A blog by Southern writer and historian Dale Cox, Civil War Florida shares information on and discusses the events of the Civil War in Florida. Topics of interest include troops, battles, skirmishes, campaigns, raids, forts, naval actions, ships, soldiers, officers, books and historic sites.
Saturday, January 9, 2010
Explosion on the C.S.S. Chattahoochee - Blountstown, Florida
Florida's deadliest naval accident of the Civil War took place on May 27, 1863, when an explosion ripped through the Confederate warship C.S.S. Chattahoochee in the Apalachicola River at Blountstown.

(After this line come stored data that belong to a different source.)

(** The three shapes of the history loop: no past move, one, or more. *)
Lemma history_fields_cases (history : list Feat) (feat : Feat) :
  Forall has_history_keys history ->
  (history = [] ∧ history_fields history feat = Ok feat)
  ∨ (∃ a p c, history = [a]
       ∧ a !! "piece" = Some p ∧ a !! "is_capture" = Some c
       ∧ history_fields history feat
         = Ok (<["prev_1_is_capture" := c]> (<["prev_1_piece" := p]> feat)))
  ∨ (∃ l a b pa ca pb cb, history = l ++ [a; b]
       ∧ a !! "piece" = Some pa ∧ a !! "is_capture" = Some ca
       ∧ b !! "piece" = Some pb ∧ b !! "is_capture" = Some cb
       ∧ history_fields history feat
         = Ok (<["prev_2_is_capture" := cb]> (<["prev_2_piece" := pb]>
              (<["prev_1_is_capture" := ca]> (<["prev_1_piece" := pa]> feat))))).
Proof.
  intros Hkeys.
  destruct (last_two_cases history) as [[-> _]|[(a & -> & _)|(l & a & b & -> & _)]].
  - left. by split.
  - right; left. apply Forall_singleton in Hkeys as [[p Hp] [c Hc]].
    exists a, p, c. eauto using history_fields_one.
  - right; right. apply Forall_app in Hkeys as [_ Hkeys].
    apply Forall_cons in Hkeys as [[[pa Hpa] [ca Hca]] Hkeys].
    apply Forall_singleton in Hkeys as [[pb Hpb] [cb Hcb]].
    exists l, a, b, pa, ca, pb, cb. eauto 10 using history_fields_two.
Qed.

Lemma history_fields_ok (history : list Feat) (feat : Feat) :
  Forall has_history_keys history ->
  ∃ feat', history_fields history feat = Ok feat'
    ∧ (∀ key, ¬ history_key key -> feat' !! key = feat !! key).
Proof.
  intros Hkeys.
  destruct (history_fields_cases history feat Hkeys)
    as [[_ ->]|[(a & p & c & _ & _ & _ & ->)|(l & a & b & pa & ca & pb & cb & _ & _ & _ & _ & _ & ->)]];
    eexists; (split; [done|]); intros key Hkey; [done| |];
    unfold history_key in Hkey; rewrite !lookup_insert_ne; naive_solver.
Qed.

Section Extraction.
Context `{L : ChessLib} `{E : ScoreLib}.
Variable engine : Engine.

Lemma move_features_keys (b : Board) (number : Z) (move : Move) :
  has_history_keys (move_features b number move).
Proof.
  split; unfold move_features; cbv zeta; simplify_map_eq; eauto.
Qed.

Lemma move_features_is_check (b : Board) (number : Z) (move : Move) :
  move_features b number move !! "is_check" = Some (VBool (is_check b)).
Proof. unfold move_features; cbv zeta; by simplify_map_eq. Qed.

(** One iteration never raises, and this is the state it leaves. *)
Lemma loop_body_ok (st : LoopState) (move : Move) :
  loop_inv st ->
  ∃ feat,
    history_fields (move_history st)
      (move_features (board st) (move_number st + 1) move) = Ok feat
    ∧ has_history_keys feat
    ∧ loop_body engine st move
      = Ok {| board := push (board st) move;
              move_number := move_number st + 1;
              prev_eval :=
                eval_after engine (push (board st) move) (prev_eval st);
              move_history := move_history st ++ [feat];
              features := features st ++ [feat];
              labels := labels st ++
                [label_of (prev_eval st -
                   eval_after engine (push (board st) move) (prev_eval st))]
           |}.
Proof.
  intros (_ & _ & Hkeys).
  destruct (history_fields_ok (move_history st)
              (move_features (board st) (move_number st + 1) move) Hkeys)
    as (feat & Hfeat & Hsame).
  exists feat. split; [done|]. split.
  - destruct (move_features_keys (board st) (move_number st + 1) move)
      as [Hp Hc].
    split; (rewrite Hsame;
      [done|unfold history_key; intros [?|[?|[?|?]]]; discriminate]).
  - unfold loop_body. by rewrite Hfeat.
Qed.

Lemma loop_body_inv (st st' : LoopState) (move : Move) :
  loop_inv st -> loop_body engine st move = Ok st' -> loop_inv st'.
Proof.
  intros Hinv Hstep.
  destruct (loop_body_ok st move Hinv) as (feat & _ & Hfeat & Heq).
  rewrite Heq in Hstep. injection Hstep as <-.
  destruct Hinv as (Hh & Hl & Hk). unfold loop_inv; simpl.
  rewrite Hh, !length_app, Hl. split; [done|]. split; [done|].
  rewrite <- Hh. apply Forall_app. by split; [|apply Forall_singleton].
Qed.

Variable game : Game.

The Chattahoochee was the most powerful warship to operate on the Apalachicola River during the war. Built in Early County, Georgia, and commissioned on January 1, 1863, she operated from a home port at Chattahoochee. The plan seems to have been for the vessel to steam down the river to Apalachicola Bay, break the blockade there and then engage in commerce raiding on the Gulf of Mexico.
Instead, shipbuilding delays put the launching of the vessel far behind schedule and by the time she was ready for action, the Confederate army had placed heavy obstructions in the river. The obstructions were designed to prevent the Union navy from steaming up the river, but they also prevented the Chattahoochee from reaching the bay.

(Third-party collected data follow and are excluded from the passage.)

Lemma advice_members (context : Context) (damage_types : list string) :
  let advice := recommendations context damage_types in
  (In STRUCTURAL advice <-> (15000 < total_cost_max context)%Z) /\
  (In RENTAL advice <-> (7 < estimated_repair_days context)%Z) /\
  (In TOTAL_LOSS_EVALUATION advice
   <-> existsb (fun d => String.eqb (Str.lower (type d)) "crushed")
               (damage_breakdown context) = true) /\
  (In COMPREHENSIVE advice <-> (3 <= List.length damage_types)%nat).
Proof.
  cbv zeta. unfold recommendations.
  rewrite <- Z.ltb_lt, <- Z.ltb_lt, <- Nat.leb_le.
  destruct (15000 <? total_cost_max context)%Z;
    destruct (7 <? estimated_repair_days context)%Z;
    destruct (existsb _ (damage_breakdown context));
    destruct (3 <=? List.length damage_types)%nat;
    simpl; repeat split; intros;
    try reflexivity; try discriminate; auto;
    repeat match goal with
           | H : _ \/ _ |- _ => destruct H
           | H : False |- _ => destruct H
           end; try discriminate.
Qed.

(** X6.  In the returned context the rental-vehicle advice is given
    exactly when a detected name normalises to "crushed" and the severity
    is not "minor", and the total-loss advice exactly when a detected name
    normalises to "crushed"; so the rental advice never comes without the
    total-loss advice, and no advice is given for an empty list of names. *)
Theorem advice_rules
        (damage_types : list string) (severity : option string)
        (rc : RepairContext) :
  repair_context damage_types severity = Py.Ok rc ->
  (In TOTAL_LOSS_EVALUATION (advice rc) <-> crushed_detected damage_types) /\
  (In RENTAL (advice rc)
   <-> crushed_detected damage_types /\
       severity_or_moderate severity <> "minor"%string) /\
  (In RENTAL (advice rc) -> In TOTAL_LOSS_EVALUATION (advice rc)) /\
  (In COMPREHENSIVE (advice rc) <-> (3 <= List.length damage_types)%nat) /\
  (damage_types = [] -> advice rc = []).
Proof.
  intro Hrun. unfold repair_context in Hrun.
  destruct (get_repair_context damage_types severity) as [ctx|e] eqn:E;
    [|discriminate].
  simpl in Hrun. injection Hrun as <-. simpl advice.
  pose proof (advice_members ctx damage_types) as (_ & Hrent & Htot & Hcomp).
  cbv zeta in Hrent, Htot, Hcomp.
  unfold get_repair_context in E. pose proof E as E0.
  apply cost_loop_ok in E. destruct E as (es & Hctx & Hty & Hall).
  destruct (fold_push es empty_context) as (Hb & _ & _ & Hd);
    [simpl; lia|].
  cbv zeta in Hb, Hd. rewrite <- Hctx in Hb, Hd. simpl in Hb, Hd.
  assert (Hdays : (0 <= longest_repair es)%Z)
    by exact (proj2 (sum_of_bounds es _ Hall)).
  rewrite Z.max_r in Hd by exact Hdays.
  assert (Hin : forall e, In e es ->
                          In (type e) damage_types /\ priced (type e) = true).
  { intros e He. apply (in_map type) in He. rewrite Hty in He.
    apply filter_In in He. exact He. }
  assert (Hcrushed : existsb (fun d => String.eqb (Str.lower (type d)) "crushed")
                             (damage_breakdown ctx) = true
                     <-> crushed_detected damage_types).
  { rewrite Hb, existsb_exists. split.
    - intros (e & He & Heq). apply String.eqb_eq in Heq.
      exists (type e). split; [apply Hin, He | apply lower_crushed_iff, Heq].
    - intros (t & Ht & Hn).
      assert (Hp : In t (filter priced damage_types)).
      { apply filter_In. split; [exact Ht|].
        apply priced_iff_reachable. rewrite Hn. simpl. tauto. }
      rewrite <- Hty in Hp. apply in_map_iff in Hp.
      destruct Hp as (e & He & Hine). exists e. split; [exact Hine|].
      apply String.eqb_eq. apply lower_crushed_iff. rewrite He. exact Hn. }
  assert (Hrental : (7 < estimated_repair_days ctx)%Z
                    <-> crushed_detected damage_types /\
                        severity_or_moderate severity <> "minor"%string).
  { rewrite Hd, (longest_repair_above es 7) by lia. split.
    - intros (e & He & Hlt).
      rewrite Forall_forall in Hall. pose proof (Hall e He) as Hrow.
      destruct Hrow as (_ & Hsev & _ & _ & _ & Hiff).
      apply Hiff in Hlt. destruct Hlt as (Hn & Hne).
      split; [exists (type e); split; [apply Hin, He | exact Hn]|].
      intro Hminor. apply Hne.
      rewrite <- Hminor. apply Hsev. rewrite Hminor. simpl. tauto.
    - intros ((t & Ht & Hn) & Hne).
      assert (Hp : In t (filter priced damage_types)).
      { apply filter_In. split; [exact Ht|].
        apply priced_iff_reachable. rewrite Hn. simpl. tauto. }
      rewrite <- Hty in Hp. apply in_map_iff in Hp.
      destruct Hp as (e & He & Hine). exists e. split; [exact Hine|].
      rewrite Forall_forall in Hall. pose proof (Hall e Hine) as Hrow.
      destruct Hrow as (_ & Hsev & Hfall & _ & _ & Hiff).
      apply Hiff. rewrite He. split; [exact Hn|].
      destruct (in_dec string_dec (severity_or_moderate severity) ROW_NAMES)
        as [Hr|Hr].
      + rewrite (Hsev Hr). exact Hne.
      + rewrite (Hfall Hr). discriminate. }
  split; [rewrite Htot; exact Hcrushed|].
  split; [rewrite Hrent; exact Hrental|].
  split.
  - rewrite Hrent, Htot, Hrental, Hcrushed. tauto.
  - split; [exact Hcomp|].
    intros ->. simpl in E0. injection E0 as <-. reflexivity.
Qed.

Lemma advice_rules_witness :
  exists rc,
    repair_context ["Crushed"; "dent"]%string (Some "major"%string)
      = Py.Ok rc /\
    (In RENTAL (advice rc) -> In TOTAL_LOSS_EVALUATION (advice rc)).
Proof.
  eexists. split; [reflexivity|].
  exact (proj1 (proj2 (proj2 (advice_rules
                                ["Crushed"; "dent"]%string
                                (Some "major"%string) _ eq_refl)))).
Defined.

End Recommendations.

(** ** Augmentation of a parsed analysis *)

Section Augmentation.

Import RepairKnowledgeBase RepairScenarios Reference.

Lemma filter_nonempty {A : Type} (f : A -> bool) (l : list A) :
  (0 < List.length (filter f l))%nat <-> exists x, In x l /\ f x = true.
Proof.
  induction l as [|a l IH]; simpl.
  - split; [lia | intros (x & [] & _)].
  - destruct (f a) eqn:E; simpl.
    + split; [intros _; exists a; auto | lia].
    + rewrite IH. split.
      * intros (x & Hx & Hf). exists x. auto.
      * intros (x & [<-|Hx] & Hf); [congruence | exists x; auto].
Qed.

Lemma match_scenario_some (damage_types : list string) (s : Scenario.t) :
  (exists m, match_scenario damage_types s = Some m)
  <-> shares_name damage_types s.
Proof.
  unfold match_scenario, shares_name, overlap, normalized_set.
  destruct (0 <? _)%nat eqn:E.
  - apply Nat.ltb_lt in E. apply filter_nonempty in E.
    destruct E as (k & Hk & Hex).
    apply nodup_In in Hk. apply existsb_exists in Hex.
    destruct Hex as (k' & Hk' & Heq). apply String.eqb_eq in Heq. subst k'.
    apply nodup_In in Hk'.
    split; [intros _; exists k; auto | intros _; eexists; reflexivity].
  - apply Nat.ltb_ge in E. split; [intros (m & Hm); discriminate|].
    intros (k & Hk & Hk'). exfalso.
    assert (H : (0 < List.length
                       (filter
                          (fun k0 =>
                             existsb (String.eqb k0)
                               (nodup string_dec (map normalize damage_types)))
                          (nodup string_dec
                                 (map normalize (Scenario.damage_types s)))))%nat).
    { apply filter_nonempty. exists k. split; [apply nodup_In, Hk|].
      apply existsb_exists. exists k.
      split; [apply nodup_In, Hk' | apply String.eqb_refl]. }
    lia.
Qed.

Lemma matches_nonempty (damage_types : list string)
      (scenarios : list Scenario.t) :
  matches damage_types scenarios <> []
  <-> exists s, In s scenarios /\ shares_name damage_types s.
Proof.
  induction scenarios as [|s rest IH]; simpl.
  - split; [congruence | intros (s & [] & _)].
  - destruct (match_scenario damage_types s) as [m|] eqn:E.
    + split; [|discriminate]. intros _. exists s. split; [auto|].
      apply match_scenario_some. eauto.
    + rewrite IH. split.
      * intros (s' & Hs' & Hsh). exists s'. auto.
      * intros (s' & [<-|Hs'] & Hsh); [|exists s'; auto].
        apply match_scenario_some in Hsh. destruct Hsh as (m & Hm).
        congruence.
Qed.

Lemma similar_scenarios_nonempty (damage_types : list string) :
  similar_scenarios damage_types <> []
  <-> some_scenario_shares_name damage_types.
Proof.
  unfold similar_scenarios, some_scenario_shares_name.
  rewrite <- matches_nonempty.
  pose proof (sort_permutation (matches damage_types REPAIR_SCENARIOS)) as P.
  split; intros H Hnil.
  - apply H. rewrite Hnil. reflexivity.
  - rewrite Hnil in P. apply Permutation_nil in P. exact (H P).
Qed.

(** X7.  The augmentation rates its cost estimate "high" exactly when
    some repair scenario shares a normalised name with the detected
    names, and "medium" otherwise; the estimate itself is always the
    knowledge-base total, and the augmentation fails only where the
    lookup does. *)
Theorem augmentation_confidence
        (detected_damages : list string) (severity : option string) :
  (forall r,
      RepairRAGService.augment_damage_assessment detected_damages severity
        = Py.Ok r ->
      (RepairRAGService.cost_estimate_confidence r = "high"%string
       <-> some_scenario_shares_name detected_damages) /\
      (RepairRAGService.cost_estimate_confidence r = "medium"%string
       <-> ~ some_scenario_shares_name detected_damages) /\
      get_repair_context detected_damages severity
        = Py.Ok (costs (RepairRAGService.repair_context r)) /\
      RepairRAGService.cost_estimate_min r
        = total_cost_min (costs (RepairRAGService.repair_context r)) /\
      RepairRAGService.cost_estimate_max r
        = total_cost_max (costs (RepairRAGService.repair_context r))) /\
  (forall e,
      RepairRAGService.augment_damage_assessment detected_damages severity
        = Py.Raise e
      <-> get_repair_context detected_damages severity = Py.Raise e).
Proof.
  unfold RepairRAGService.augment_damage_assessment, repair_context.
  destruct (get_repair_context detected_damages severity) as [ctx|err];
    simpl.
  - split; [|intro e; split; discriminate].
    intros r H. injection H as <-. simpl.
    pose proof (similar_scenarios_nonempty detected_damages) as Hne.
    destruct (similar_scenarios detected_damages) as [|m l].
    + repeat split; try discriminate; try reflexivity.
      * intro H. apply Hne in H. congruence.
      * intros _ H. apply Hne in H. congruence.
    + repeat split; try discriminate; try reflexivity.
      * intros _. apply Hne. discriminate.
      * intro H. exfalso. apply H. apply Hne. discriminate.
  - split; [intros r H; discriminate|].
    intro e. split; intro H; injection H as <-; reflexivity.
Qed.

Lemma augmentation_confidence_witness :
  exists r,
    RepairRAGService.augment_damage_assessment
      ["rear-end-damage"]%string (Some "minor"%string) = Py.Ok r /\
    (RepairRAGService.cost_estimate_confidence r = "high"%string
     <-> some_scenario_shares_name ["rear-end-damage"]%string).
Proof.
  eexists. split; [reflexivity|].
  exact (proj1 (proj1 (augmentation_confidence
                         ["rear-end-damage"]%string (Some "minor"%string))
                      _ eq_refl)).
Defined.

End Augmentation.

Section Override.

Import RepairKnowledgeBase RepairScenarios Reference VisionAnalyzer.

Lemma augment_unaugmented (a : Analysis) :
  success a = false \/ damage_types a = None \/ damage_types a = Some [] ->
  Augmented.augment a
  = Py.Ok {| Augmented.analysis := a;
             Augmented.cost_estimate_source := None;
             Augmented.similar_scenarios := [];
             Augmented.recommendations := [] |}.
Proof.
  unfold Augmented.augment.
  intros [H | [H | H]]; rewrite H; [reflexivity| |];
    destruct (success a); reflexivity.
Qed.

Lemma augment_returns (a : Analysis) (t : string) (rest : list string)
      (ctx : Context) :
  success a = true ->
  damage_types a = Some (t :: rest) ->
  get_repair_context (t :: rest) (Some (Augmented.rag_severity a))
    = Py.Ok ctx ->
  exists r,
    Augmented.augment a = Py.Ok r /\
    (some_scenario_shares_name (t :: rest) ->
     Augmented.analysis r
     = {| success := true;
          damage_types := Some (t :: rest);
          severity := severity a;
          cost_estimate :=
            Some {| cost_min := Some (inject_Z (total_cost_min ctx));
                    cost_max := Some (inject_Z (total_cost_max ctx)) |} |} /\
     Augmented.cost_estimate_source r = Some "RAG (Historical Data)"%string) /\
    (~ some_scenario_shares_name (t :: rest) ->
     Augmented.analysis r = a /\
     Augmented.cost_estimate_source r = Some "AI Estimate"%string).
Proof.
  intros Hs Hd Hctx.
  unfold Augmented.augment, RepairRAGService.augment_damage_assessment,
    repair_context.
  rewrite Hs, Hd, Hctx. cbn [Py.bind].
  pose proof (similar_scenarios_nonempty (t :: rest)) as Hne.
  destruct (similar_scenarios (t :: rest)) as [|m l]; cbn.
  - eexists. split; [reflexivity|]. cbn. split.
    + intro H. apply Hne in H. congruence.
    + intros _. split; reflexivity.
  - eexists. split; [reflexivity|]. cbn. split.
    + intros _. split; reflexivity.
    + intro H. exfalso. apply H, Hne. discriminate.
Qed.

In May of 1863, however, Lieutenant J.J. Guthrie aboard the Chattahoochee learned that a Union boat party had entered the lower Apalachicola River and captured the schooner Fashion which was being prepared for an attempt to run the blockade. Guthrie steamed the Chattahoochee down to Blountstown, but shallow water forced him to halt the trip. He went down in a small boat to see if there was anyway to get the vessel through or around the obstructions, but by the time he came back a rare early hurricane was blowing in from the Gulf of Mexico. With no other option available, Guthrie ordered the ship to raise steam and return to its port at Chattahoochee.
As the engineers prepared to follow his orders, however, an explosion ripped through the ship. Super-heated steam scalded 16 men to death where they stood and others were injured. Panicked that the gunpowder in the Chattahoochee's magazines might explode, the crew pulled the bilge plugs and the ship sank to the bottom of the muddy Chattahoochee. It was a horrible accident, magnified in humanitarian terms by the severe storm sweeping across the area.